Per capire appieno la puntualità del lavoro di Ha dobbiamo introdurre un altro titolo importantissimo. Nel 1999 arrivò nelle fumetterie il primo numero dell’Authority di Warren Ellis e Bryan Hitch, e la concezione di narrazione del supereroe entrò definitivamente nella sua epoca da blockbuster. Da lì a tre anni sarebbero poi arrivati anche gli Ultimates, sempre di Hitch, e le regole sarebbero saltate del tutto. Quello che sembrava indispensabile per parlare di eroi e semidèi erano splash page impattanti, catastrofi a tutta pagina, dinamismo tirato al limite.

Ovunque, ma non a Neopolis, dove è normale che per disinfestare una casa da ultratopi sinistramente simili a piccoli supereroi pelosi si debba impiegare una sorta di Galactus impegnato a fare le fusa. Quando una cosa simile è considerata normale si capisce bene perché in nessuno dei dodici numeri che compongono la serie non c’è una sola tavola spettacolare o roboante in senso gratuito. Semplicemente la megalopoli in cui ci troveremo a vagare è così folle ed enorme che non succede mai nulla di così importante e grosso da bloccarne completamente il flusso vitale. Neppure la visita di un kaiju alcolizzato ha questo potere. Senza contare che il Top 10 è un distretto di importanza marginale, lontano dai centri nevralgici del potere.

Gene Ha capisce benissimo questa cosa e predilige inquadrature dove i personaggi sono piccoli e quasi sempre immersi in una folla, lavora sui fondali in maniera maniacale e non lascia un centimetro vuoto. Il suo lavoro è indispensabile per tratteggiare un mondo che vive e respira in uno spazio infinitamente più ampio di quello racchiuso nelle pagine della serie. Sarebbe folle prediligere una regia basata sul particolare isolato o troppo incentrata sui protagonisti.

Al centro di tutto ci deve sempre essere il flusso vitale, inarrestabile e incontenibile, di qualche milione di abitanti. Solo in questo modo le piccole pause di intimità nella vita dei protagonisti finiscono per assumere un significato tutto speciale. Che si tratti di versare lacrime per i morti di un incidente sul tetto di un palazzo o di prendersi un momento per riflettere sulla dipartita di un proprio parente.

Top 10 non viene mai presentata come uno dei capolavori di Moore, eppure in poche occasioni lo scrittore di Northampton è riuscito a far convivere in maniera tanto armonica worldbuilding, umorismo, capacità di tratteggiare personaggi memorabili e conoscenza enciclopedica dei meccanismi narrativi. Un risultato raggiunto anche per aver scelto l’ennesimo disegnatore in grado di interpretare in maniera ineccepibile la visione dietro ogni pagina di sceneggiatura.

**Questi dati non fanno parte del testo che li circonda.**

Lemma renderPetalSprite_kept host s p :
  kept_but_x_sprite p (renderPetalSprite host s p)
  /\ Petal.x (renderPetalSprite host s p) = Petal.x p.
Proof.
  unfold renderPetalSprite; cbv zeta.
  destruct (negb (sprite2d host)); unfold kept_but_x_sprite; repeat split.
Qed.

(** ** Vein count *)

Lemma drawVeinCount_veinCountOf (host : Host) (n : nat) :
  fst (drawVeinCount host n)
  = veinCountOf (Math_random host n) (Math_random host (S n)).
Proof.
  unfold drawVeinCount, veinCountOf, bind, random, ret.
  destruct (Qltb (Math_random host n) 0.45); [reflexivity |].
  destruct (Qltb (Math_random host (S n)) 0.7); reflexivity.
Qed.

(** The vein count stored in a new petal comes from the 27th and, when it
    is made, the 28th draw of its creation. *)
Lemma makePetal_veinCount host s b n :
  PetalShape.veinCount (Petal.shape (fst (makePetal host s b n)))
  = veinCountOf (Math_random host (26 + n)) (Math_random host (27 + n)).
Proof.
  destruct b; cbv beta iota zeta delta [makePetal bind rand random ret];
  match goal with |- context [drawVeinCount host ?k] =>
    pose proof (drawVeinCount_veinCountOf host k) as E;
    destruct (drawVeinCount host k) as [vc k'] end;
  cbn [fst] in *; subst vc;
  match goal with |- context [renderPetalSprite host s ?p] =>
    destruct (renderPetalSprite_kept host s p) as [K _] end;
  unfold kept_but_x_sprite in K;
  repeat match goal with H : _ /\ _ |- _ => destruct H end;
  match goal with H : Petal.shape _ = _ |- _ => rewrite H end;
  reflexivity.
Qed.

(** On the 20 x 20 grid of draws the three counts come up 180, 154 and 66
    times out of 400. *)
Example veinCount_grid :
  map (countOn 20) [3%Z; 2%Z; 1%Z] = [180%nat; 154%nat; 66%nat].
Proof. vm_compute. reflexivity. Qed.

Forse la pecca maggiore della serie è proprio la mancanza di un filone narrativo forte e d’impatto, scelta legata alla volontà di costruire un universo in divenire più che un flusso tradizionale. Si tratta di una scelta coraggiosa, che Moore porta avanti con la sua consueta sicurezza. A rafforzare questa scelta abbiamo i virtuosismi di Gene Ha, impegnato nel costruire un formicaio di tratti e piani di profondità con cura certosina, senza mai perdere di vista la visione d’insieme. Senza di lui Top 10 non sarebbe stato lo stesso. Forse si sarebbe trattato comunque di una grande serie, ma difficilmente Neopolis ci avrebbe lasciato un ricordo così vivo.